- Required action -
Could you print every entry below exactly as given?

- Supplied entries -
(** ** The committed vectors *)

Definition V2_FIXTURE_LINK : str :=
  bstr ("titlan://pair#AgdpAQBCYWFhYWFhYWFhYWFhYWFhYWFhYWFhYWFhYWFhYWFhYWFhYWFhYWFhYWFhYWFhYWFhYWFhYWFhYW" +:+
        "FhYWFhYWFhYWFhAAASNAAAAAEAIQUREREREREREREREREREREREREREREREREREREREREREQAAAAcAISIiIiIiIiIiIiIiIi" +:+
        "IiIiIiIiIiIiIiIiIiIiIiIiIiIgBAMzMzMzMzMzMzMzMzMzMzMzMzMzMzMzMzMzMzMzMzMzMzMzMzMzMzMzMzMzMzMzMzMz" +:+
        "MzMzMzMzMzMzMzMzMzMwAAAAkGIURERERERERERERERERERERERERERERERERERERERERERERERERERERERERERERERERERE" +:+
        "RERERERERERERERERERERERERERERERERERERERERERERERERERERERERERERERERERERERERERERERERERERERERERERERE" +:+
        "RERERERERERERERERERERERERERERERERERERERERERERERERERERERERERERERERERERERERERERERERERERERERERERERE" +:+
        "RERERERERERERERERERERERERERERERERERERERERERERERERERERERERERERERERERERERERERERERERERERERERERERERE" +:+
        "RERERERERERERERERERERERERERERERERERERERERERERERERERERERERERERERERERERERERERERERERERERERERERERERE" +:+
        "RERERERERERERERERERERERERERERERERERERERERERERERERERERERERERERERERERERERERERERERERERERERERERERERE" +:+
        "RERERERERERERERERERERERERERERERERERERERERERERERERERERERERERERERERERERERERERERERERERERERERERERERE" +:+
        "RERERERERERERERERERERERERERERERERERERERERERERERERERERERERERERERERERERERERERERERERERERERERERERERE" +:+
        "RERERERERERERERERERERERERERERERERERERERERERERERERERERERERERERERERERERERERERERERERERERERERERERERE" +:+
        "RERERERERERERERERERERERERERERERERERERERERERERERERERERERERERERERERERERERERERERERERERERERERERERERE" +:+
        "RERERERERERERERERERERERERERERERERERERERERERERERERERERERERERERERERERERERERERERERERERERERERERERERE" +:+
        "RERERERERERERERERERERERERERERERERERERERERERERERERERERERERERERERERERERERERERERERERERERERERERERERE" +:+
        "RERERERERERERERERERERERERERERERERERERERERERERERERERERERERERERERERERERERERERERERERERERERERERERERE" +:+
        "RERERERERERERERERERERERERERERERERERERERERERERERERERERERERERERERERERERERERERERERERERERERERERERERE" +:+
        "RERERERERERERERERERERERERERERERERERERERERERERERERERERERERERERERERERERERERERERERERERERERERERERERE" +:+
        "RERERERERERERERERERERERERERERERERERERERERERERERERERERERERERERERERERERERERERERERERERERERERERERERE" +:+
        "RERERERERERERERERERERERERERERERERERERERERERERERERERERERERERERERERERERERERERERERERERERERERERERERE" +:+
        "RERERERERERERERERERERERERERERERERERERERERERERERERERERERERERERERERERERERERERERERERERERERERERERERE" +:+
        "RERERERERERERERERERERERERERERERERERERERERERERERERERERERERERERERERERERERERERERERERERERERERERERERE" +:+
        "RERERERERERERERERERERERERERERERERERERERERERERERERERERERERERERERERERERERERERERERERERERERERERERERE" +:+
        "RERERERERERERERERERERERERERERERERERERERERERERERERERERERERERERERERERERERERERERERERERERERERERERERE" +:+
        "RERERERERERERERERERERERERERERERERERERERERERERERERERERERERERERERERERERERERERERERERERERERERERERERE" +:+
        "RERERERABAVVVVVVVVVVVVVVVVVVVVVVVVVVVVVVVVVVVVVVVVVVVVVVVVVVVVVVVVVVVVVVVVVVVVVVVVVVVVVVVVVVVVVQ" +:+
        "AAAAIAIWZmZmZmZmZmZmZmZmZmZmZmZmZmZmZmZmZmZmZmZmZmZgAUd3NzOi8vMTI3LjAuMC4xOjg0NDNBQUFBQUFBQUFBQU" +:+
        "FBQUFBQUFBQUFBQUFBQUFBQUFBQUFBQUFBQUFBQUFBQkJCQkJCQkJCQkJCQkJCQkJCQkJCQkJCQkJCQkJCQkI")%string.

- Task response -
(** ** The committed vectors *)

Definition V2_FIXTURE_LINK : str :=
  bstr ("titlan://pair#AgdpAQBCYWFhYWFhYWFhYWFhYWFhYWFhYWFhYWFhYWFhYWFhYWFhYWFhYWFhYWFhYWFhYWFhYWFhYWFhYW" +:+
        "FhYWFhYWFhYWFhAAASNAAAAAEAIQUREREREREREREREREREREREREREREREREREREREREREQAAAAcAISIiIiIiIiIiIiIiIi" +:+
        "IiIiIiIiIiIiIiIiIiIiIiIiIiIgBAMzMzMzMzMzMzMzMzMzMzMzMzMzMzMzMzMzMzMzMzMzMzMzMzMzMzMzMzMzMzMzMzMz" +:+
        "MzMzMzMzMzMzMzMzMzMwAAAAkGIURERERERERERERERERERERERERERERERERERERERERERERERERERERERERERERERERERE" +:+
        "RERERERERERERERERERERERERERERERERERERERERERERERERERERERERERERERERERERERERERERERERERERERERERERERE" +:+
        "RERERERERERERERERERERERERERERERERERERERERERERERERERERERERERERERERERERERERERERERERERERERERERERERE" +:+
        "RERERERERERERERERERERERERERERERERERERERERERERERERERERERERERERERERERERERERERERERERERERERERERERERE" +:+
        "RERERERERERERERERERERERERERERERERERERERERERERERERERERERERERERERERERERERERERERERERERERERERERERERE" +:+
        "RERERERERERERERERERERERERERERERERERERERERERERERERERERERERERERERERERERERERERERERERERERERERERERERE" +:+
        "RERERERERERERERERERERERERERERERERERERERERERERERERERERERERERERERERERERERERERERERERERERERERERERERE" +:+
        "RERERERERERERERERERERERERERERERERERERERERERERERERERERERERERERERERERERERERERERERERERERERERERERERE" +:+
        "RERERERERERERERERERERERERERERERERERERERERERERERERERERERERERERERERERERERERERERERERERERERERERERERE" +:+
        "RERERERERERERERERERERERERERERERERERERERERERERERERERERERERERERERERERERERERERERERERERERERERERERERE" +:+
        "RERERERERERERERERERERERERERERERERERERERERERERERERERERERERERERERERERERERERERERERERERERERERERERERE" +:+
        "RERERERERERERERERERERERERERERERERERERERERERERERERERERERERERERERERERERERERERERERERERERERERERERERE" +:+
        "RERERERERERERERERERERERERERERERERERERERERERERERERERERERERERERERERERERERERERERERERERERERERERERERE" +:+
        "RERERERERERERERERERERERERERERERERERERERERERERERERERERERERERERERERERERERERERERERERERERERERERERERE" +:+
        "RERERERERERERERERERERERERERERERERERERERERERERERERERERERERERERERERERERERERERERERERERERERERERERERE" +:+
        "RERERERERERERERERERERERERERERERERERERERERERERERERERERERERERERERERERERERERERERERERERERERERERERERE" +:+
        "RERERERERERERERERERERERERERERERERERERERERERERERERERERERERERERERERERERERERERERERERERERERERERERERE" +:+
        "RERERERERERERERERERERERERERERERERERERERERERERERERERERERERERERERERERERERERERERERERERERERERERERERE" +:+
        "RERERERERERERERERERERERERERERERERERERERERERERERERERERERERERERERERERERERERERERERERERERERERERERERE" +:+
        "RERERERERERERERERERERERERERERERERERERERERERERERERERERERERERERERERERERERERERERERERERERERERERERERE" +:+
        "RERERERERERERERERERERERERERERERERERERERERERERERERERERERERERERERERERERERERERERERERERERERERERERERE" +:+
        "RERERERERERERERERERERERERERERERERERERERERERERERERERERERERERERERERERERERERERERERERERERERERERERERE" +:+
        "RERERERABAVVVVVVVVVVVVVVVVVVVVVVVVVVVVVVVVVVVVVVVVVVVVVVVVVVVVVVVVVVVVVVVVVVVVVVVVVVVVVVVVVVVVVQ" +:+
        "AAAAIAIWZmZmZmZmZmZmZmZmZmZmZmZmZmZmZmZmZmZmZmZmZmZgAUd3NzOi8vMTI3LjAuMC4xOjg0NDNBQUFBQUFBQUFBQU" +:+
        "FBQUFBQUFBQUFBQUFBQUFBQUFBQUFBQUFBQUFBQUFBQkJCQkJCQkJCQkJCQkJCQkJCQkJCQkJCQkJCQkJCQkI")%string.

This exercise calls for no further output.